Work to be completed:
Only lines holding the word "zoom" should be copied from the material.

Data to process:
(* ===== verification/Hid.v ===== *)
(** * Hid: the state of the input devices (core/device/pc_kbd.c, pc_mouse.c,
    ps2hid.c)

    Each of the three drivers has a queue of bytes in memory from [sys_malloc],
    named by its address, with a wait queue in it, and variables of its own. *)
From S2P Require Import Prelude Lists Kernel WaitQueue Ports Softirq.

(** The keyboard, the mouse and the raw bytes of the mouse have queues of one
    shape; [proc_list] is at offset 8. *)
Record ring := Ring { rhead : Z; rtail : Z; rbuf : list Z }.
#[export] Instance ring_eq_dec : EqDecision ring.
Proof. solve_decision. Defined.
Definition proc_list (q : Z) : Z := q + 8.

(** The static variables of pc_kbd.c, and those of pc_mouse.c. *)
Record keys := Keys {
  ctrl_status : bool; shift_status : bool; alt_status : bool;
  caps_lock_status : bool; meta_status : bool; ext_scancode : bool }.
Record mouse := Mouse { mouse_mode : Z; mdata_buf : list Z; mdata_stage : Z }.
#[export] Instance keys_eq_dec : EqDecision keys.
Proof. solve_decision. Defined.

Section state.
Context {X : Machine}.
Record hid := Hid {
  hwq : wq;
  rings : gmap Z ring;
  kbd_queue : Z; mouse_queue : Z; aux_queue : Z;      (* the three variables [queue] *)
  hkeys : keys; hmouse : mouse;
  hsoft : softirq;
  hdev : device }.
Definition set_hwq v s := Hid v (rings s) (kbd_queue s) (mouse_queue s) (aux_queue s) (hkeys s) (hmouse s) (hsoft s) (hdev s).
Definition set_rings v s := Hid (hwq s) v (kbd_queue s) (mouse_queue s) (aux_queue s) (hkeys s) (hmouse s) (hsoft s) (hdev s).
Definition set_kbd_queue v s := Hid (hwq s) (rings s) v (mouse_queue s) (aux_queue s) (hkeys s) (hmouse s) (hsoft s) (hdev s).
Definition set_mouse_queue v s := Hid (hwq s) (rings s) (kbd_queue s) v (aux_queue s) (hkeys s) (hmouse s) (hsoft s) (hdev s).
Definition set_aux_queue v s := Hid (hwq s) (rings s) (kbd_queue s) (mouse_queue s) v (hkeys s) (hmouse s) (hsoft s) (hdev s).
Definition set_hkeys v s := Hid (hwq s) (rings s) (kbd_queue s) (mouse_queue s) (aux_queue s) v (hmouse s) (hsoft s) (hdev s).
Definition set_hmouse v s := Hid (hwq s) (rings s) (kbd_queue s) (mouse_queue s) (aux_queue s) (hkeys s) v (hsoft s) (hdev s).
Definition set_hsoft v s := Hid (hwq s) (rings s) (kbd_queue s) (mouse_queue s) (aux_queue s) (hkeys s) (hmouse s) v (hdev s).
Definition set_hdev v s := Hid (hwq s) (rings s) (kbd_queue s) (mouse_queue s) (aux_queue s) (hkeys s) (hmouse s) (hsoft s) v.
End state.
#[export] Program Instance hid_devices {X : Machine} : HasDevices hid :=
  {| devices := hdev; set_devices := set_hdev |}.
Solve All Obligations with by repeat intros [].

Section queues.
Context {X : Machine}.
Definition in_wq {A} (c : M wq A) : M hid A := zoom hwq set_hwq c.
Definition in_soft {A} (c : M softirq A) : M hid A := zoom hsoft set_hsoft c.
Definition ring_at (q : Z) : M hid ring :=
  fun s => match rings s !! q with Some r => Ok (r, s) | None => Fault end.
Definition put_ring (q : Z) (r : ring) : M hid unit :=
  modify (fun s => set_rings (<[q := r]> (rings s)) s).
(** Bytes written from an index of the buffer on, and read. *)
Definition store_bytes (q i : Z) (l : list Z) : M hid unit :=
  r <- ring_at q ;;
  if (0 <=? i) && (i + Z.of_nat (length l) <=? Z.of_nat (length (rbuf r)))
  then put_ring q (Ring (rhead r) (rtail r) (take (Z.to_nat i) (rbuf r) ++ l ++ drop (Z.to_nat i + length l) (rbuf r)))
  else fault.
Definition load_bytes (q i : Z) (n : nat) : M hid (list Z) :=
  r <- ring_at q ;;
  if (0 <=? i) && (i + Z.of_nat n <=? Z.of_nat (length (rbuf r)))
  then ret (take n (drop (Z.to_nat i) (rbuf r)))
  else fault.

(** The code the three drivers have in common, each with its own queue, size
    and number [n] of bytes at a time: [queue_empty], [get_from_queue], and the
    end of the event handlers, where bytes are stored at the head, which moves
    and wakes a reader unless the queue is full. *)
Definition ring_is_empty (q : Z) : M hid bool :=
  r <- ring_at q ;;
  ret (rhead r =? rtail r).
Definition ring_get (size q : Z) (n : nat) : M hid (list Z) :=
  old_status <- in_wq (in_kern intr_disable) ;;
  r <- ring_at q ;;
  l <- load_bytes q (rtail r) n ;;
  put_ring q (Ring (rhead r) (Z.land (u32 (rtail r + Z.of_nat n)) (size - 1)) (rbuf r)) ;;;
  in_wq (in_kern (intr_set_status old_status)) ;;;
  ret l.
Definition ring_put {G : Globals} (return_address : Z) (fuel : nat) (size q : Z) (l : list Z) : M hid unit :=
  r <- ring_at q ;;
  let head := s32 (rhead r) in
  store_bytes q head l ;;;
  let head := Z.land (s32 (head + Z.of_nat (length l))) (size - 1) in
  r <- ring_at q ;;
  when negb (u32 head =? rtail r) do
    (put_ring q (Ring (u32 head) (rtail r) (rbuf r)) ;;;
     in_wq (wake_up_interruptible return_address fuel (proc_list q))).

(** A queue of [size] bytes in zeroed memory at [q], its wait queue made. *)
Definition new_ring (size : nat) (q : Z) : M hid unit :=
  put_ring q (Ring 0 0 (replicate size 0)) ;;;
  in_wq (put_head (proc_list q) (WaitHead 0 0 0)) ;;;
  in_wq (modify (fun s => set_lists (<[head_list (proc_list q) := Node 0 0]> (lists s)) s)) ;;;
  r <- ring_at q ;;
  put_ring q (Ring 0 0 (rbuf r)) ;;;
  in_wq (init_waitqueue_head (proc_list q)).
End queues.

Answer to the exercise:
Definition in_wq {A} (c : M wq A) : M hid A := zoom hwq set_hwq c.
Definition in_soft {A} (c : M softirq A) : M hid A := zoom hsoft set_hsoft c.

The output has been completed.